Metabolic acidosis is a primary reduction in bicarbonate, typically with a compensatory reduction in carbon dioxide partial pressure (Pco2); pH may be markedly low or slightly subnormal. Metabolic acidosis is categorized as high or normal anion gap based on the presence or absence of unmeasured anions in serum. The condition of metabolic acidosis occurs when the body produces excessive quantities of acid or when the kidneys are not removing enough acid from the body. This condition could lead to acidemia when blood pH is lower than 7.35. Symptoms may include chest pain, palpitations, headache, altered mental status such as severe anxiety due to hypoxia, decreased visual acuity, nausea, vomiting, abdominal pain, lethargy, hyperpnea (increased depth of breathing when required to meet metabolic demand of body tissue), altered appetite and weight gain, muscle weakness, bone pain and joint pain. People can develop pH imbalances as a result of metabolic disorders or breathing problems, like severe asthma that limits respiration. The condition may exhibit deep, rapid breathing, increasing the amount of carbon dioxide exhaled, lowering the serum carbon dioxide levels.

Kidneys_joe cosgrove_renal compensantion_medicine

Image courtesy of Joshua Schwimmer at Flickr.com

And metabolic acidosis occurs when the body produces too much acid, or when the kidneys are not removing enough acid from the body due to the inability to generate sufficient bicarbonate. Renal compensation is an attempt by the kidneys to control the overall level of acidity, or pH, of blood serum. If it is too acidic or alkaline, the patient can develop health problems that will create a series of cascading reactions in the body. The metabolism and respiratory tract are involved in regulating internal pH through exchanging chemicals, excreting excess, and making sure the cells get the oxygen and nutrients they need. When the cells detect an imbalance, they respond by releasing chemicals to stabilize the body. If this is not successful, renal compensation may occur.
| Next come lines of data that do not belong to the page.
(** * fio.box: the simulation cell of the fio package

    A shallow embedding of [src/fio/box.py]: the guarded parameter
    dictionary [BoxInputDict], the derived geometry [Box.output], the five
    input conversions, the type guesser and the spatial queries
    ([bbcheck], [extend], [wrap], [ghost]).

    Modelling conventions.
    - A numpy [float64] is a real number of [R]: arithmetic is exact, the
      only rounding is the explicit [np.round(_, 9)] of [Box.output].
      [x ** 2.0] is [x ^ 2], [x ** 0.5] is [sqrt x], [np.cos] and
      [np.arccos] are [cos] and [acos].  Infinities and NaN do not exist
      in [R]; states on which numpy would produce them (a division by a
      zero length, the square root of a negative number) are outside the
      domain on which the model is meant to be read.
    - A Python dict with string keys is a [gmap string _].
    - An exception is a value of [error] returned on the left of a sum. *)

From Stdlib Require Import Reals Lra Lia ZArith List.
From stdpp Require Import base option gmap strings.
Import ListNotations.

(** ** Numbers: comparisons, [np.rint] and [np.round] *)

Module Num.
Local Open Scope R_scope.

Definition deg2rad : R := PI / 180.
Definition rad2deg : R := 180 / PI.

Definition Rltb (x y : R) : bool := if Rlt_dec x y then true else false.
Definition Rleb (x y : R) : bool := if Rle_dec x y then true else false.
Definition Reqb (x y : R) : bool := if Req_dec_T x y then true else false.

(** [np.rint]: the nearest integer, a tie going to the even neighbour. *)
Definition rint (x : R) : Z :=
  let f := Zfloor x in
  if Rlt_dec (x - IZR f) (1 / 2) then f
  else if Rlt_dec (1 / 2) (x - IZR f) then (f + 1)%Z
  else if Z.even f then f else (f + 1)%Z.

(** [np.round(x, p)] is [rint (x * 10**p) / 10**p]. *)
Definition round_dec (p : nat) (x : R) : R :=
  IZR (rint (x * 10 ^ p)) / 10 ^ p.

(** [p = 9] in [Box.output]. *)
Definition round9 : R -> R := round_dec 9.

End Num.

(** ** Python values, exceptions and log records *)

Module Py.

(** The Python values of the model: a float, a bool, a str, and a dict
    with string keys (the one kind of value the attribute [__dict__]
    takes). *)
#[warnings="-register-all"]
Inductive value : Type :=
| VNum (r : R)
| VBool (b : bool)
| VStr (s : string)
| VDict (d : gmap string value).

(** Modelled from the spec: the [ERROR] helper and the [logger] are imported
    from the package's [__init__], which is not part of the sources; the
    spec names the fatal error kinds and says that warnings are logged and
    execution continues.  The other constructors are Python's and numpy's
    own exceptions. *)
Inductive error : Type :=
| KeyError (key : string)
| TypeError
| RecursionError
| ValueError
| IndexError
| AttributeError
| LinAlgError
| MissingParameters
| InvalidParameters
| UnsupportedFormat.

Inductive event : Type :=
| IgnoredInvalid (keys : gset string)
| KeepingTilt (key : string)
| PointsOutside (n : nat) (ix_outbound : list nat).

End Py.

(** ** [BoxInputDict]: the guarded parameter dictionary *)

Module Store.
Import Num.
Export Py.

Record state : Type := State { dict : gmap string value; log : list event }.

(** Python's [value != 90]: a bool is the integer 0 or 1, a str or a dict
    is never equal to a number. *)
Definition ne90 (v : value) : bool :=
  match v with
  | VNum r => negb (Reqb r 90)
  | VBool _ => true
  | VStr _ => true
  | VDict _ => true
  end.

(** Python's truth value. *)
Definition truthy (v : value) : bool :=
  match v with
  | VNum r => negb (Reqb r 0)
  | VBool b => b
  | VStr s => negb (String.eqb s "")
  | VDict d => negb (bool_decide (dom d = ∅))
  end.

Definition abg : list string := ["alpha"; "beta"; "gamma"].

Definition in_abg (key : string) : bool :=
  bool_decide (key ∈ abg).

(** A computation on the dictionary: it may raise, and it may change the
    dictionary and the log. *)
Definition M (A : Type) : Type := state → (error + A) * state.

#[export] Instance M_ret : MRet M := λ A x σ, (inr x, σ).
#[export] Instance M_bind : MBind M := λ A B f m σ,
  match m σ with
  | (inl e, σ') => (inl e, σ')
  | (inr x, σ') => f x σ'
  end.

Definition raise {A} (e : error) : M A := λ σ, (inl e, σ).
Definition get_dict : M (gmap string value) := λ σ, (inr (dict σ), σ).
Definition put_dict (d : gmap string value) : M unit :=
  λ σ, (inr tt, State d (log σ)).
(** [logger.warning], [logger.debug] *)
Definition logger (ev : event) : M unit :=
  λ σ, (inr tt, State (dict σ) (log σ ++ [ev])).

(** [dict.__getitem__] *)
Definition getitem (key : string) : M value :=
  d ← get_dict;
  match d !! key with
  | Some v => mret v
  | None => raise (KeyError key)
  end.

(** [_check_allow_tilt], with the write [self.__dict__['allow_tilt'] = True]
    passed in: [self.__dict__] is [self], so that write is [__setitem__]. *)
Definition _check_allow_tilt (setitem : string → value → M unit)
    (key : string) (v : value) : M unit :=
  if in_abg key && ne90 v then setitem "allow_tilt" (VBool true)
  else if String.eqb key "allow_tilt" then
    flag ← getitem "allow_tilt";
    if negb (truthy flag) then
      al ← getitem "alpha";
      be ← getitem "beta";
      ga ← getitem "gamma";
      if ne90 al || ne90 be || ne90 ga then
        logger (KeepingTilt key);; setitem "allow_tilt" (VBool true)
      else mret tt
    else mret tt
  else mret tt.

(** [__setitem__]; the fuel bounds the recursion through
    [_check_allow_tilt]. *)
Fixpoint setitem_rec (fuel : nat) (key : string) (v : value) : M unit :=
  match fuel with
  | O => raise RecursionError
  | S fuel' =>
      d ← get_dict;
      match d !! key with
      | None => raise (KeyError key)
      | Some _ =>
          put_dict (<[key := v]> d);;
          _check_allow_tilt (setitem_rec fuel') key v
      end
  end.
The kidneys are one of the lines of defense used to address acidosis or alkalosis. It can take several days for the renal compensation to kick in and stabilize the pH and the kidneys may not be able to maintain the desired value if the underlying cause of the problem is not addressed. The body regulates the acidity of the blood by four buffering mechanisms: The bicarbonate buffering system; intracellular buffering by absorption of hydrogen atoms by various molecules, including proteins, phosphates and carbonate in bone; respiratory compensation; and renal compensation. In situations where a metabolic acidosis develops rapidly and is short-lived, there is usually little time for much compensatory ventilatory response to take place.

Structures in the kidneys can determine if the blood is too alkaline or acidic, and decide which compounds to retain and which to excrete on this basis. They can change their absorption level of bicarbonate, for example, to control the level of acidity. Over the course of several days, the kidneys are able to filter the blood and restore balance. Changes in blood concentration result in the adjustment of excretion when renal functioning mass is acutely reduced

Renal compensation for a metabolic acidosis is hyperventilation to decrease the arterial carbon dioxide partial pressure. The metabolic acidosis is detected by both the peripheral and central chemoreceptors and the respiratory center is stimulated. The subsequent increase in ventilation causes a fall in arterial carbon dioxide partial pressure, which inhibits the ventilatory response. Beware when initiating ventilation in a patient with a significant acidosis, because the outcome could be fatal. The chemoreceptor inhibition acts to limit and delay the full ventilatory response until bicarbonate shifts have stabilized across the blood brain barrier. Joe Cosgrove explains that the expected pCO2 at maximal compensation can be calculated from a simple formula. A consistent relationship between bicarbonate level and pCO2 has been found. It can be estimated from the following equation:  Expected pCO2 = 1.5 (Actual [HCO3]) + 8 mmHg

Heart Rate and Arterial pressures wave_joe cosgrove_renal compensantion_kidneys

Image courtesy of John Campbell at Flickr.com

If a patient with a severe metabolic acidosis requires intubation and controlled ventilation in the hospital, the acidosis can markedly worsen unless the hyperventilation is maintained. The ventilation should be set to mimic the compensatory hyperventilation to keep the pCO2 low. Carbon dioxide crosses cell membranes readily so intracellular pH falls rapidly also, resulting in depression of myocardial contractility, arrhythmias and a rise in intracranial pressure.

When the underlying disorder is treated, the serum pH corrects. Caution should be exercised in these patients when providing alkali for raising the pH much higher than 7.20 because an overshoot alkalosis may occur. Potassium citrate can be useful when the acidosis is accompanied by hypokalemia but should be used cautiously in the presence of renal impairment and must be avoided in the presence of hyperkalemia. Citrate salts are available in a variety of formulations, as mixtures of citric acid with sodium citrate and/or potassium citrate. Potassium citrate is useful when the acidosis is accompanied by hypokalemia but should be used cautiously in persons with renal impairment and must be avoided in those with hyperkalemia.